▸ **Work to be completed**:
Take the material below and restate it word for word, stopping after the line in which "fields of a" occurs.

▸ **Available records**:
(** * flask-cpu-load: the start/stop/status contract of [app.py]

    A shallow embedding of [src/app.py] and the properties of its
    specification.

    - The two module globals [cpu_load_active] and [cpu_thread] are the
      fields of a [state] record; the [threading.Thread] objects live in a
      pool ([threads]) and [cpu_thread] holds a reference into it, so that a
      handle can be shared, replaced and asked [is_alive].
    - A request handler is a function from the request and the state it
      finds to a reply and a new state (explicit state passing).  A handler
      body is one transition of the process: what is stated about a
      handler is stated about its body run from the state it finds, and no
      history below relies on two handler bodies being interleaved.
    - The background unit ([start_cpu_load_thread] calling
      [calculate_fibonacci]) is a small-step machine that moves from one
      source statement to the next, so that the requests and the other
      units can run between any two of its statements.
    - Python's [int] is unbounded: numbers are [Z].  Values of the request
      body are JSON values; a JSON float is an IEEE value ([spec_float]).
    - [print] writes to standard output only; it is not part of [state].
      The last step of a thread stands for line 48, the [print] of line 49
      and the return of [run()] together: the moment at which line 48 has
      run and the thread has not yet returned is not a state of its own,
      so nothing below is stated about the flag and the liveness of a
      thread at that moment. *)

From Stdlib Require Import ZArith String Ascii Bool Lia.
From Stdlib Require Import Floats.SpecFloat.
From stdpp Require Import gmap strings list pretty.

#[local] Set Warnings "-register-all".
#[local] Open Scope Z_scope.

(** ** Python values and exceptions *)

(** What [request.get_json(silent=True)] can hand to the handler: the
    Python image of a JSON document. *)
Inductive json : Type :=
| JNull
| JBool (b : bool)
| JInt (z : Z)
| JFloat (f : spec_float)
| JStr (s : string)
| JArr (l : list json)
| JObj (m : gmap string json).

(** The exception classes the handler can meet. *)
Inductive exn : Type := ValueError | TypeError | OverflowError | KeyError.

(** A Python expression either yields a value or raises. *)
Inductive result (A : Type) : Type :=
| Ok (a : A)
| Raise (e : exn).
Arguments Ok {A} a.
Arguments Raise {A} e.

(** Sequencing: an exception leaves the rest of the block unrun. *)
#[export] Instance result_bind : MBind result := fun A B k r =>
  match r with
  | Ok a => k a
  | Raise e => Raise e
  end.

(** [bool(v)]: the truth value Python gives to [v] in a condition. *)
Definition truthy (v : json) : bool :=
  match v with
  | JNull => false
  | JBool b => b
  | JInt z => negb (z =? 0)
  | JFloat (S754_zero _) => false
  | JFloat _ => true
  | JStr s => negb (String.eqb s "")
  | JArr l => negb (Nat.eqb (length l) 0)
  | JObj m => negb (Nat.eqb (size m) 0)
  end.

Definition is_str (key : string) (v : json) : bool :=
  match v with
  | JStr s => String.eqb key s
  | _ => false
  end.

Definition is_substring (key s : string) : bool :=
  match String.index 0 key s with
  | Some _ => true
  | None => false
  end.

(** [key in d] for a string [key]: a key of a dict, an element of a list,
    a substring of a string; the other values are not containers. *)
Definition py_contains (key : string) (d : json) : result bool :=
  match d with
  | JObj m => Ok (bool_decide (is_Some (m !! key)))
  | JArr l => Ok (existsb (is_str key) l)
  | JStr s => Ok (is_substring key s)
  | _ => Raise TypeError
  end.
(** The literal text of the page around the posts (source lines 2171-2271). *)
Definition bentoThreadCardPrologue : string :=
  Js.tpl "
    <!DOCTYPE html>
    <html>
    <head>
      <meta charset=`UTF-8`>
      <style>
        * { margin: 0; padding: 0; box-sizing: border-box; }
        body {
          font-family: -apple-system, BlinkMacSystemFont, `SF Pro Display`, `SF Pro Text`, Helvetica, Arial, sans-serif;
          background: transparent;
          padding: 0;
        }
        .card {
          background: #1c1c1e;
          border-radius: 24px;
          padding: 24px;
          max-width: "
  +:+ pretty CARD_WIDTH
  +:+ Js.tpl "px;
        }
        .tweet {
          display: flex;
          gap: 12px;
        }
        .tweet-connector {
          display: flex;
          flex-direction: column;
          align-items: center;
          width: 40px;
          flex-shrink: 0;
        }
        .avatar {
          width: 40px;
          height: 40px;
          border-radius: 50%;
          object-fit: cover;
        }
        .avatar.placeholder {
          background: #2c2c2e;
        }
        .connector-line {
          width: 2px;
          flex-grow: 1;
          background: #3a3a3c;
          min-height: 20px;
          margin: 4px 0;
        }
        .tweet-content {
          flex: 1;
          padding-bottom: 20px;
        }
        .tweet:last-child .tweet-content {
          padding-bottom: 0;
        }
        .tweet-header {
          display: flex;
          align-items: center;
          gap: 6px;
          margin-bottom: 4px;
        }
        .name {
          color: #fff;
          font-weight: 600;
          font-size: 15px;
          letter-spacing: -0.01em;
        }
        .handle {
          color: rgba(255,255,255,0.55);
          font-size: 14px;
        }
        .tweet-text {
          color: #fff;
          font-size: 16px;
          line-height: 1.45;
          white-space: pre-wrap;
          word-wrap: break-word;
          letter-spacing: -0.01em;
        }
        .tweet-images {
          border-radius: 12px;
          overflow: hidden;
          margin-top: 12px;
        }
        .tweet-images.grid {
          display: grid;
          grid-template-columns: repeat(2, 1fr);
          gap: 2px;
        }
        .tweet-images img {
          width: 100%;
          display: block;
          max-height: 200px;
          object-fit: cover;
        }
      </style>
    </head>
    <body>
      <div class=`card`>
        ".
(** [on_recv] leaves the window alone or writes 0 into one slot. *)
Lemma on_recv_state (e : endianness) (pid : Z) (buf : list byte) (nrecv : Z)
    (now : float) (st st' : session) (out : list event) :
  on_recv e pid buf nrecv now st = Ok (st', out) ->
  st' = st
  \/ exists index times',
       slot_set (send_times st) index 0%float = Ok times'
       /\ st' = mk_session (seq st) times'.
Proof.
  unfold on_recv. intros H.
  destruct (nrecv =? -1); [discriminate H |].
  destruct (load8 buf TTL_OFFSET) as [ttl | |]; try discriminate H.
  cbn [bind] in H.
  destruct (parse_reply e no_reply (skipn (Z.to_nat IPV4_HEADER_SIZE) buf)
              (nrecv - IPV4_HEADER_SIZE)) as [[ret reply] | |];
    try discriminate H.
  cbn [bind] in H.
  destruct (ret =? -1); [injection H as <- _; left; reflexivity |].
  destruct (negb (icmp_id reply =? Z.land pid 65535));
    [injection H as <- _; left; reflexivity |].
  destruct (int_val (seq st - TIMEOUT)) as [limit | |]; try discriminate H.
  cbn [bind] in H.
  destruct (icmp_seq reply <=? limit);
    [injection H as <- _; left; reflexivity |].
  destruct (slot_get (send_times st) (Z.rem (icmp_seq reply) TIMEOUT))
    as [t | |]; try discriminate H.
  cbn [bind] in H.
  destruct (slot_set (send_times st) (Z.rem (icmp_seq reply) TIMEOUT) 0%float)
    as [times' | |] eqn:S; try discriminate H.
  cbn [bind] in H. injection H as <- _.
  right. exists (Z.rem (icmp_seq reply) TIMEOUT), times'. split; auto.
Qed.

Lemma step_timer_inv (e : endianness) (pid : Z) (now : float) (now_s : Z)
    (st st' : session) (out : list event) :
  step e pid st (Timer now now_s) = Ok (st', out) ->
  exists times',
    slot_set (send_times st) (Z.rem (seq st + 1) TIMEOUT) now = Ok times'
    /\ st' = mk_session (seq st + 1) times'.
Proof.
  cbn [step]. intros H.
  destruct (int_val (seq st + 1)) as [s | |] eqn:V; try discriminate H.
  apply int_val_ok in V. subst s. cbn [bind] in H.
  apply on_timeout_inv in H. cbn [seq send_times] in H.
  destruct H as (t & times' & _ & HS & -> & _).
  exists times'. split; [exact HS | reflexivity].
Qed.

▸ **Exercise solution**:
(** * flask-cpu-load: the start/stop/status contract of [app.py]

    A shallow embedding of [src/app.py] and the properties of its
    specification.

    - The two module globals [cpu_load_active] and [cpu_thread] are the
      fields of a [state] record; the [threading.Thread] objects live in a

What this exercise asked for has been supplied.